The mediocre employee is constantly dealing with a new crisis, something they never saw coming.

But the exceptional employee has developed the habit of orienting themselves to the future. They understand the big-picture vision and are always on the lookout for upcoming roadblocks.

Like a nimble skier, the foresight-having employee keeps their eyes on what's ahead, fluidly navigating through trees, rocks, and whatever else might rear up in their path.

Problem Solvers Aren't the Real Heroes. Problem Predictors Are.

Having foresight means switching to a different mode than the default one most of us operate in daily. Instead of being fully immersed in the onrush of work, we have to learn to look ahead to predict and prevent problems, instead of solving them after they happen.

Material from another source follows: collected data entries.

(** Looking a credential up answers from the map on every branch: a blank
    asset and an unknown type are refused, an identifier PostgreSQL cannot
    read is its error, a free pair is [ErrCredentialNotFound] and a stored one
    gives back the user name and the secret. *)
Theorem resolve_answers_from_the_map a ty s v :
  aes_key_ok (key c) = true → pg_faults s = [] → represents c (pg_tables s) v →
  (ResolveForAsset c a ty s).1 = vault_answer_of v a ty.
Proof. apply resolve_clean. Qed.

(** Moving a sealed secret: the associated data that is to bind it to its
    asset and type is read from the row itself, so a row copied to another
    asset in the table resolves there, to the first asset's secret. *)
Theorem ciphertext_can_be_moved s v a ty u u' name secret r :
  aes_key_ok (key c) = true → pg_faults s = [] → represents c (pg_tables s) v →
  isSupportedType ty = true → TrimSpace a ≠ [] → pg_uuid (TrimSpace a) = Some u' →
  t_credentials (pg_tables s) !! (u, ty) = Some r → v !! (u, ty) = Some (name, secret) →
  let t := pg_tables s in
  let moved := PgStore (with_credentials t (<[(u', ty) := r]> (t_credentials t))) (pg_steps s) [] (pg_began s) in
  (ResolveForAsset c a ty moved).1 = Ok (Resolved u' ty name secret).
Proof.
  intros Hk Hf Hr Hty Ha Hu Hrow Hv t moved.
  destruct (represents_lookup _ _ (u, ty) Hr) as [[Hn _]|(r0 & p & Hl & Hv' & Hp)]; [by rewrite Hn in Hrow|].
  assert (r0 = r) as -> by congruence. assert (p = (name, secret)) as -> by congruence.
  rewrite (resolve_clean a ty moved (<[(u', ty) := (name, secret)]> v)); try done.
  - unfold vault_answer_of. by rewrite bool_decide_eq_false_2, Hty, Hu, lookup_insert_eq.
  - by apply represents_insert.
Qed.
End Facts.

Problem solvers usually get most of the attention in the organization. Their heroics appear to save projects at the last minute.

Yet even more valuable are your problem predictors, who can spot issues ahead of time. Once your employees become problem predictors rather than problem solvers, your business will be far less likely to veer into one of the many icebergs that loom on either side of your path ahead.

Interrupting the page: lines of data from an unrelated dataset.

(* ===== verification/SftpSpec.v ===== *)
(** What the SFTP reader of the SSH proxy recognises: requests as a client sends
    them, their encoding, what is expected to be recorded of each, and the
    framing of a stream of them. *)
From S2P Require Import Prelude GoStrings GoBinary GoEncoding GoNet ProxyEvents Sftp.

(** * Requests

    Grouped by the shape of their body; [rest] is what follows the part that
    the proxy reads (flags and attributes). *)
Inductive file_request :=
| InitRequest (rest : bytes)
| PathRequest (ty id : Z) (path rest : bytes)
| RenameRequest (id : Z) (oldPath newPath : bytes)
| ReadRequest (id : Z) (handle offset : bytes) (len : Z)
| WriteRequest (id : Z) (handle offset data : bytes)
| HandleRequest (ty id : Z) (handle : bytes)
| OtherRequest (ty id : Z) (body : bytes).

Definition sftp_string (s : bytes) : bytes := be_bytes 4 (zlen s) ++ s.
Definition message (ty id : Z) (body : bytes) : bytes := z2b ty :: be_bytes 4 id ++ body.
Definition request_payload (r : file_request) : bytes :=
  match r with
  | InitRequest rest => z2b sftpPacketInit :: rest
  | PathRequest ty id path rest => message ty id (sftp_string path ++ rest)
  | RenameRequest id a b => message sftpPacketRename id (sftp_string a ++ sftp_string b)
  | ReadRequest id handle offset len => message sftpPacketRead id (sftp_string handle ++ offset ++ be_bytes 4 len)
  | WriteRequest id handle offset data => message sftpPacketWrite id (sftp_string handle ++ offset ++ sftp_string data)
  | HandleRequest ty id handle => message ty id (sftp_string handle)
  | OtherRequest ty id body => message ty id body
  end.
Definition framed (payload : bytes) : bytes := be_bytes 4 (zlen payload) ++ payload.
Definition encode_request (r : file_request) : bytes := framed (request_payload r).

(** The verb of a request on a path: [None] for one that is not recorded. *)
Definition path_verbs : list (Z * option bytes) :=
  [(3, None); (11, Some §"list"); (13, Some §"delete"); (14, Some §"mkdir"); (15, Some §"rmdir");
   (7, Some §"stat"); (9, Some §"stat"); (16, Some §"stat"); (17, Some §"stat")].
Definition path_verb (ty : Z) : option (option bytes) :=
  snd <$> List.find (λ p, p.1 =? ty) path_verbs.
Definition recognised : list Z := [1; 3; 4; 5; 6; 7; 9; 11; 12; 13; 14; 15; 16; 17; 18].

Definition id_ok (id : Z) : Prop := 0 <= id < 2 ^ 32.
(** A request a packet of the proxy's size can hold. *)
Definition request_ok (r : file_request) : Prop :=
  4 + zlen (request_payload r) <= max_packet ∧
  match r with
  | InitRequest _ => True
  | PathRequest ty id _ _ => id_ok id ∧ is_Some (path_verb ty)
  | RenameRequest id _ _ => id_ok id
  | ReadRequest id _ offset len => id_ok id ∧ length offset = 8%nat ∧ 0 <= len < 2 ^ 32
  | WriteRequest id _ offset _ => id_ok id ∧ length offset = 8%nat
  | HandleRequest ty id _ => id_ok id ∧ (ty = sftpPacketClose ∨ ty = sftpPacketReaddir)
  | OtherRequest ty id _ => id_ok id ∧ 0 <= ty < 256 ∧ ty ∉ recognised
  end.

(** What is to be recorded of a request: for one on a handle, with some path. *)
Definition expects (r : file_request) (ops : list sftpFileOperation) : Prop :=
  match r with
  | InitRequest _ | ReadRequest _ _ _ _ | OtherRequest _ _ _ => ops = []
  | PathRequest ty _ path _ =>
      ops = match path_verb ty with Some (Some verb) => [FileOperation verb path [] 0] | _ => [] end
  | RenameRequest _ a b => ops = [FileOperation §"rename" a b 0]
  | WriteRequest _ _ _ data => ∃ path, ops = [FileOperation §"upload_write" path [] (zlen data)]
  | HandleRequest ty _ _ => ops = [] ∨ ty = sftpPacketReaddir ∧ ∃ path, ops = [FileOperation §"list" path [] 0]
  end.

(** * Strings *)

Lemma length_sftp_string s : length (sftp_string s) = (4 + length s)%nat.
Proof. unfold sftp_string. by rewrite length_app, length_be_bytes. Qed.
Lemma read_string pre s rest : zlen s < 2 ^ 32 →
  readSFTPString (pre ++ sftp_string s ++ rest) (length pre) = Some (s, (length pre + 4 + length s)%nat).
Proof.
  intros Hs. pose proof (zlen_nonneg s). unfold readSFTPString.
  rewrite (proj2 (Nat.ltb_ge _ _)) by (rewrite !length_app, length_sftp_string; lia). cbv zeta.
  unfold sftp_string. rewrite <- !app_assoc.
  rewrite (slice_app pre (be_bytes 4 (zlen s))) by (rewrite ?length_be_bytes; lia).
  rewrite be_value_bytes, Z.mod_small by lia.
  rewrite (proj2 (Z.ltb_ge _ _)) by (rewrite !zlen_app; unfold zlen; rewrite length_be_bytes; lia).
  unfold zlen. rewrite Nat2Z.id. do 2 f_equal.
  rewrite app_assoc. apply slice_app; rewrite length_app, length_be_bytes; lia.
Qed.
Lemma read_first s rest : zlen s < 2 ^ 32 → readSFTPString (sftp_string s ++ rest) 0 = Some (s, (4 + length s)%nat).
Proof. apply (read_string [] s rest). Qed.

(** The fields of a message. *)
Lemma message_fields ty id body : 0 <= ty < 256 → id_ok id →
  at_byte (message ty id body) 0 = ty ∧ be_value (slice (message ty id body) 1 5) = id ∧
  drop 5 (message ty id body) = body ∧ (length (message ty id body) <? 1)%nat = false ∧
  (length (message ty id body) <? 5)%nat = false.
Proof.
  intros Hty Hid. unfold message. split_and!.
  - unfold at_byte. cbn. by rewrite b2z_z2b, Z.mod_small.
  - change (z2b ty :: be_bytes 4 id ++ body) with ([z2b ty] ++ be_bytes 4 id ++ body).
    rewrite (slice_app [z2b ty] (be_bytes 4 id)) by (rewrite ?length_be_bytes; cbn; lia).
    rewrite be_value_bytes. by apply Z.mod_small.
  - change 5%nat with (1 + 4)%nat. cbn [Nat.add drop]. rewrite <- (length_be_bytes 4 id). apply drop_app_length.
  - done.
  - apply Nat.ltb_ge. rewrite length_cons, length_app, length_be_bytes. lia.
Qed.

Lemma path_verb_cases ty : is_Some (path_verb ty) →
  ty = 3 ∨ ty = 11 ∨ ty = 13 ∨ ty = 14 ∨ ty = 15 ∨ ty = 7 ∨ ty = 9 ∨ ty = 16 ∨ ty = 17.
Proof.
  unfold path_verb, path_verbs. cbn [List.find fst]. intros Hs.
  repeat match type of Hs with context [if ?a =? ty then _ else _] => destruct (Z.eqb_spec a ty); [lia|] end.
  by destruct Hs.
Qed.

Lemma fits s t : 4 + zlen (z2b t :: s) <= max_packet → zlen s < 2 ^ 32.
Proof. rewrite zlen_cons. unfold max_packet. lia. Qed.
Lemma zlen_be n z : zlen (be_bytes n z) = Z.of_nat n.
Proof. unfold zlen. by rewrite length_be_bytes. Qed.
Lemma zlen_string s : zlen (sftp_string s) = 4 + zlen s.
Proof. unfold sftp_string. by rewrite zlen_app, zlen_be. Qed.

(** Each request is read back as what is expected of it. *)
Lemma parse_request r state : request_ok r → expects r (parseSFTPClientPacket (request_payload r) state).1.
Proof.
  intros [Hsize Hok]. unfold max_packet in Hsize.
  destruct r as [rest|ty id path rest|id a b|id handle offset len|id handle offset data|ty id handle|ty id body];
    cbn [request_payload] in *.
  - cbn [expects]. unfold parseSFTPClientPacket. cbn [length]. by vm_compute.
  - destruct Hok as [Hid Hty]. unfold message in Hsize. rewrite zlen_cons, !zlen_app, zlen_be, zlen_string in Hsize.
    pose proof (zlen_nonneg rest). assert (Hs : zlen path < 2 ^ 32) by lia. apply path_verb_cases in Hty.
    assert (Hr : 0 <= ty < 256) by lia.
    destruct (message_fields ty id (sftp_string path ++ rest) Hr Hid) as (E1 & E2 & E3 & E4 & E5).
    unfold parseSFTPClientPacket. rewrite E4, E1, E5. cbv zeta. rewrite E2, E3. unfold path_op. rewrite read_first by done.
    repeat (destruct Hty as [->|Hty]; [reflexivity|]). subst. reflexivity.
  - unfold message in Hsize. rewrite zlen_cons, !zlen_app, zlen_be, !zlen_string in Hsize.
    pose proof (zlen_nonneg a). pose proof (zlen_nonneg b).
    destruct (message_fields sftpPacketRename id (sftp_string a ++ sftp_string b) ltac:(done) Hok) as (E1 & E2 & E3 & E4 & E5).
    unfold parseSFTPClientPacket. rewrite E4, E1, E5. cbv zeta. rewrite E2, E3. cbn -[readSFTPString sftp_string].
    rewrite read_first by lia. rewrite <- (length_sftp_string a), <- (app_nil_r (sftp_string b)), read_string by lia. done.
  - destruct Hok as (Hid & Hoff & Hlen). unfold message in Hsize. rewrite zlen_cons, !zlen_app, !zlen_be, zlen_string in Hsize.
    pose proof (zlen_nonneg offset).
    destruct (message_fields sftpPacketRead id (sftp_string handle ++ offset ++ be_bytes 4 len) ltac:(done) Hid) as (E1 & E2 & E3 & E4 & E5).
    unfold parseSFTPClientPacket. rewrite E4, E1, E5. cbv zeta. rewrite E2, E3. cbn -[readSFTPString sftp_string Nat.ltb].
    rewrite read_first by lia. match goal with |- context [if ?b then _ else _] => by destruct b end.
  - destruct Hok as (Hid & Hoff). unfold message in Hsize. rewrite zlen_cons, !zlen_app, !zlen_be, !zlen_string in Hsize.
    pose proof (zlen_nonneg offset). pose proof (zlen_nonneg handle). pose proof (zlen_nonneg data).
    destruct (message_fields sftpPacketWrite id (sftp_string handle ++ offset ++ sftp_string data) ltac:(done) Hid) as (E1 & E2 & E3 & E4 & E5).
    unfold parseSFTPClientPacket. rewrite E4, E1, E5. cbv zeta. rewrite E2, E3. cbn -[readSFTPString sftp_string Nat.ltb].
    rewrite read_first by lia.
    rewrite (proj2 (Nat.ltb_ge _ _)) by (rewrite !length_app, length_sftp_string; lia).
    rewrite app_assoc, <- (app_nil_r (sftp_string data)).
    replace (4 + length handle + 8)%nat with (length (sftp_string handle ++ offset)) by (rewrite length_app, length_sftp_string; lia).
    rewrite read_string by lia. by eexists.
  - destruct Hok as [Hid Hty]. unfold message in Hsize. rewrite zlen_cons, !zlen_app, zlen_be, zlen_string in Hsize.
    assert (Hr : 0 <= ty < 256) by (unfold sftpPacketClose, sftpPacketReaddir in Hty; lia).
    destruct (message_fields ty id (sftp_string handle) Hr Hid) as (E1 & E2 & E3 & E4 & E5).
    unfold parseSFTPClientPacket. rewrite E4, E1, E5. cbv zeta. rewrite E2, E3.
    rewrite <- (app_nil_r (sftp_string handle)), read_first by lia.
    destruct Hty as [->| ->]; cbn -[lookupPathByHandle]; [by left|]. case_bool_decide; [by left|right]. split; [done|by eexists].
  - destruct Hok as (Hid & Hty & Hrec).
    destruct (message_fields ty id body Hty Hid) as (E1 & E2 & E3 & E4 & E5).
    unfold parseSFTPClientPacket. rewrite E4, E1, E5. cbv zeta. rewrite E2, E3.
    unfold recognised in Hrec. rewrite !not_elem_of_cons in Hrec.
    unfold sftpPacketInit, sftpPacketOpen, sftpPacketOpendir, sftpPacketRead, sftpPacketWrite, sftpPacketRemove,
      sftpPacketRename, sftpPacketMkdir, sftpPacketRmdir, sftpPacketStat, sftpPacketLstat, sftpPacketSetstat,
      sftpPacketRealpath, sftpPacketReaddir, sftpPacketClose.
    rewrite !(proj2 (Z.eqb_neq ty _)) by (destruct_and?; done). done.
Qed.

(** * Framing *)

Lemma request_payload_pos r : 0 < zlen (request_payload r).
Proof.
  destruct r; cbn [request_payload]; unfold message; rewrite zlen_cons;
    match goal with |- 0 < 1 + zlen ?l => pose proof (zlen_nonneg l) end; lia.
Qed.

(** The front of a buffer that a frame starts or begins. *)
Lemma next_framed payload rest : 0 < zlen payload → 4 + zlen payload <= max_packet →
  next_packet (framed payload ++ rest) = Packet payload rest.
Proof.
  intros Hpos Hmax. unfold next_packet, framed. rewrite <- app_assoc.
  rewrite (proj2 (Nat.ltb_ge _ _)) by (rewrite !length_app, length_be_bytes; lia).
  rewrite take_app_length' by (by rewrite length_be_bytes). rewrite be_value_bytes.
  unfold max_packet in Hmax. rewrite Z.mod_small by lia. cbv zeta.
  rewrite (proj2 (Z.leb_gt _ _)), (proj2 (Z.ltb_ge _ _)) by (unfold max_packet; lia). cbn [orb].
  pose proof (zlen_nonneg rest). rewrite (proj2 (Z.ltb_ge _ _)) by (rewrite !zlen_app, zlen_be; lia).
  rewrite Z2Nat.inj_add by lia. unfold zlen. rewrite Nat2Z.id. f_equal.
  - apply slice_app; rewrite length_be_bytes; lia.
  - rewrite app_assoc. rewrite drop_app_length'; [done|]. rewrite length_app, length_be_bytes. lia.
Qed.
Lemma next_partial buf payload more : 0 < zlen payload → 4 + zlen payload <= max_packet →
  buf ++ more = framed payload ++ [] → more ≠ [] → next_packet buf = NeedMore.
Proof.
  intros Hpos Hmax Hb Hne. rewrite app_nil_r in Hb. unfold next_packet. destruct (_ <? 4)%nat eqn:E4; [done|].
  apply Nat.ltb_ge in E4. assert (Htake : take 4 buf = be_bytes 4 (zlen payload)).
  { assert (Ht : take 4 (buf ++ more) = be_bytes 4 (zlen payload))
      by (rewrite Hb; unfold framed; rewrite take_app_length' by (by rewrite length_be_bytes); done).
    by rewrite take_app_le in Ht. }
  rewrite Htake, be_value_bytes. unfold max_packet in Hmax. rewrite Z.mod_small by lia. cbv zeta.
  rewrite (proj2 (Z.leb_gt _ _)), (proj2 (Z.ltb_ge _ _)) by (unfold max_packet; lia). cbn [orb].
  assert (Hl : zlen buf + zlen more = 4 + zlen payload) by (rewrite <- zlen_app, Hb; unfold framed; by rewrite zlen_app, zlen_be).
  destruct more as [|x more]; [done|]. rewrite zlen_cons in Hl. pose proof (zlen_nonneg more).
  by rewrite (proj2 (Z.ltb_lt _ _)) by lia.
Qed.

“Always keep your eyes on the horizon, trying to look around the corner, so that you have a set of accountabilities on the things that are the present, but you don’t let the present drown out what you ought to be trying to accomplish over the long term.” —Lynn Good, CEO of Duke Energy

This is a cultural change that will take consistent effort from the top. As always, questions are one of the best tools in the leader's toolkit. Whether you're CEO or a frontline manager, use these seven questions to develop the habit of foresight in your team (and yourself!).

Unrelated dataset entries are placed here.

(* ===== verification/SshChannel.v ===== *)
(** A session channel between an SSH client and the upstream's session: the
    streams still to come, what the proxy does to the outside, and the loops that
    copy (apps/api/internal/sshproxy/server.go).

    A goroutine runs by turns, which a schedule interleaves; between two turns
    it holds no lock.  A write and what the loop does next with the bytes are
    separate turns, and so is every SFTP packet.  A stream whose end is [None]
    stays open: at its end a read blocks. *)
From S2P Require Import Prelude GoStrings GoEncoding GoIO ProxyEvents Sftp KnownHosts.

Definition EventDataIn : bytes := §"data_in".
Definition EventDataOut : bytes := §"data_out".

(** Calls into the sessions service; the proxy only warns when one fails. *)
Inductive ssh_call :=
| Session (c : call)
| ShellStarted (l : LaunchContext)
| RecordDataEvent (sessionID eventType stream data : bytes) (offset : Z)
| RecordTerminalResizeEvent (sessionID : bytes) (cols rows offset : Z)
| WriteFileOperation (sessionID actor : bytes) (payload : gmap bytes json).

(** Requests on the upstream's session. *)
Inductive upstream_request :=
| RequestPty (term : bytes) (rows cols : Z) (modes : gmap Z Z)
| WindowChange (rows cols : Z)
| Shell
| RequestSubsystem (name : bytes).
(** What the proxy proves who it is with. *)
Inductive auth_method := PublicKeys (key : bytes) | Password (secret : bytes).

Inductive ssh_effect :=
| ToStdin (b : bytes)
| CloseStdin
| ToStdout (b : bytes)
| ToStderr (b : bytes)
| ToSession (r : upstream_request)
| Reply (ok : bool)
| SendExitStatus (status : Z)
| Record_ (c : ssh_call)
(** [newChannel.Reject] and [Accept], and the offer of a credential to the upstream. *)
| RejectChannel (unknown_type : bool) (message : bytes)
| AcceptChannel
| Offer (user : bytes) (method : auth_method).

Record stream := Stream { st_buf : bytes; st_end : option error }.
(** [ssh.Request]. *)
Record request := Request { rq_Type : bytes; rq_WantReply : bool; rq_Payload : bytes }.

Record channel := Channel {
  ch_requests : list request;
  ch_stdin : stream;
  ch_stdout : stream;
  ch_stderr : stream;
  (** What the writes and the requests to come answer. *)
  ch_faults : list (option (nat * error));
  ch_trace : list ssh_effect;
  ch_relay : sftpRelayState;
  ch_files : file;
}.
Definition set_trace (faults : list (option (nat * error))) (trace : list ssh_effect) (w : channel) : channel :=
  Channel (ch_requests w) (ch_stdin w) (ch_stdout w) (ch_stderr w) faults trace (ch_relay w) (ch_files w).

Definition emit (e : ssh_effect) : M channel unit :=
  modify (λ w, set_trace (ch_faults w) (ch_trace w ++ [e]) w).
Definition record (c : ssh_call) : M channel unit := emit (Record_ c).
(** A write, of which a failure lets a prefix out. *)
Definition put_bytes (side : bytes → ssh_effect) (b : bytes) : M channel unit := λ w,
  match ch_faults w with
  | Some (k, e) :: faults => (Err e, set_trace faults (ch_trace w ++ [side (take k b)]) w)
  | faults => (Ok tt, set_trace (tail faults) (ch_trace w ++ [side b]) w)
  end.
(** A request to the upstream, which may refuse it. *)
Definition ask (r : upstream_request) : M channel unit := put_bytes (λ _, ToSession r) [].

(** ** The three lines *)

Inductive line := LIn | LOut | LErr.
#[export] Instance line_eq_dec : EqDecision line.
Proof. solve_decision. Defined.
Definition input (l : line) (w : channel) : stream :=
  match l with LIn => ch_stdin w | LOut => ch_stdout w | LErr => ch_stderr w end.
Definition set_input (l : line) (s : stream) (w : channel) : channel :=
  match l with
  | LIn => Channel (ch_requests w) s (ch_stdout w) (ch_stderr w) (ch_faults w) (ch_trace w) (ch_relay w) (ch_files w)
  | LOut => Channel (ch_requests w) (ch_stdin w) s (ch_stderr w) (ch_faults w) (ch_trace w) (ch_relay w) (ch_files w)
  | LErr => Channel (ch_requests w) (ch_stdin w) (ch_stdout w) s (ch_faults w) (ch_trace w) (ch_relay w) (ch_files w)
  end.
Definition output (l : line) (b : bytes) : ssh_effect :=
  match l with LIn => ToStdin b | LOut => ToStdout b | LErr => ToStderr b end.

(** [src.Read] and [dst.Write] of what it returned. *)
Inductive pumped := Blocked | Pumped (chunk : bytes) | Stopped (err : option error).
Definition pump (l : line) (cap n : nat) : M channel pumped :=
  let! w := get in
  match st_buf (input l w), st_end (input l w) with
  | [], None => ret Blocked
  | [], Some e => ret (Stopped (if bool_decide (e = io_EOF) then None else Some e))
  | buf, end_ =>
      let k := Nat.min cap (Nat.max 1 n) in
      do! modify (set_input l (Stream (drop k buf) end_)) in
      let! r := try (put_bytes (output l) (take k buf)) in
      ret match r with inl _ => Pumped (take k buf) | inr e => Stopped (Some e) end
  end.

(** A copying goroutine: about to read, with a chunk written, in the parser's
    loop, or finished; [buf] is the parser's buffer. *)
Inductive copier :=
| Reading (buf : bytes)
| Written (buf chunk : bytes)
| Parsing (buf : bytes)
| Finished (err : option error).

Section Copies.
(** [time.Now()] and the seconds since the recorder started, at a place of the
    trace (both in nanoseconds here). *)
Context (env_clock env_elapsed : nat → Z) (launch : LaunchContext).

(** [defer dst.Close()]. *)
Definition closing (closeDst : bool) (err : option error) : M channel copier :=
  do! if closeDst then emit CloseStdin else ret tt in ret (Finished err).

Definition copyWithEvents (l : line) (eventType name : bytes) (closeDst : bool) (n : nat) (c : copier) : M channel copier :=
  match c with
  | Reading buf =>
      let! r := pump l 4096 n in
      match r with
      | Blocked => ret c
      | Pumped chunk => ret (Written buf chunk)
      | Stopped err => closing closeDst err
      end
  | Written buf chunk =>
      let! w := get in
      do! record (RecordDataEvent (l_SessionID launch) eventType name chunk (env_elapsed (length (ch_trace w)))) in
      ret (Reading buf)
  | _ => ret c
  end.

(** [io.Copy]. *)
Definition copySFTPRaw (l : line) (n : nat) (c : copier) : M channel copier :=
  match c with
  | Reading buf =>
      let! r := pump l 32768 n in
      match r with
      | Blocked | Pumped _ => ret c
      | Stopped err => closing false err
      end
  | _ => ret c
  end.

Definition recordFileOperation (op : sftpFileOperation) : M channel unit :=
  if bool_decide (TrimSpace (fo_Operation op) = []) then ret tt
  else
    let! w := get in
    record (WriteFileOperation (l_SessionID launch) (l_UserID launch)
              (buildFileOperationPayload launch op (env_clock (length (ch_trace w))))).
Fixpoint record_all (ops : list sftpFileOperation) : M channel unit :=
  match ops with [] => ret tt | op :: rest => do! recordFileOperation op in record_all rest end.
Definition with_relay {A} (f : sftpRelayState → A * sftpRelayState) : M channel A := λ w,
  let '(a, s) := f (ch_relay w) in
  (Ok a, Channel (ch_requests w) (ch_stdin w) (ch_stdout w) (ch_stderr w) (ch_faults w) (ch_trace w) s (ch_files w)).
Definition handleSFTPClientPacket (payload : bytes) : M channel unit :=
  let! ops := with_relay (parseSFTPClientPacket payload) in record_all ops.
Definition handleSFTPServerPacket (payload : bytes) : M channel unit :=
  let! ops := with_relay (parseSFTPServerPacket payload) in record_all ops.

(** One round of [copyWithParser], of its [Feed], or one packet of [Feed]'s loop. *)
Definition copyWithParser (l : line) (closeDst : bool) (onPacket : bytes → M channel unit) (n : nat) (c : copier)
    : M channel copier :=
  match c with
  | Reading buf =>
      let! r := pump l (16 * 1024) n in
      match r with
      | Blocked => ret c
      | Pumped chunk => ret (Written buf chunk)
      | Stopped err => closing closeDst err
      end
  | Written buf chunk => ret (Parsing (buf ++ chunk))
  | Parsing buf =>
      match next_packet buf with
      | NeedMore => ret (Reading buf)
      | Unframed => ret (Reading [])
      | Packet payload rest => do! onPacket payload in ret (Parsing rest)
      end
  | Finished _ => ret c
  end.
Definition copySFTPClientToUpstream : nat → copier → M channel copier := copyWithParser LIn true handleSFTPClientPacket.
Definition copySFTPUpstreamToClient : nat → copier → M channel copier := copyWithParser LOut false handleSFTPServerPacket.
End Copies.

Weekly 1-on-1s are a great time to ask them.

1. "How likely are you to achieve your critical goals on time?"

Instead of asking how far along the employee is on their goals, use this wording to activate the predicting part of their mind. Asking for a forecast on the likelihood of an outcome is fundamentally different from asking for a history of the progress up to now. That history cannot always be extrapolated into a reliable picture of the future on its own. Often you need the employee to stop and think about what lies ahead.

For example, the first 80% of the project may have been smooth sailing, but that final 20% holds a gnarly stretch of rapids the employee isn’t sure how to get through. A backwards view of this situation tells you that the employee is almost there. Only the forward-looking view reveals the obstacle, and offers you an opportunity to assist and coach and help them prepare.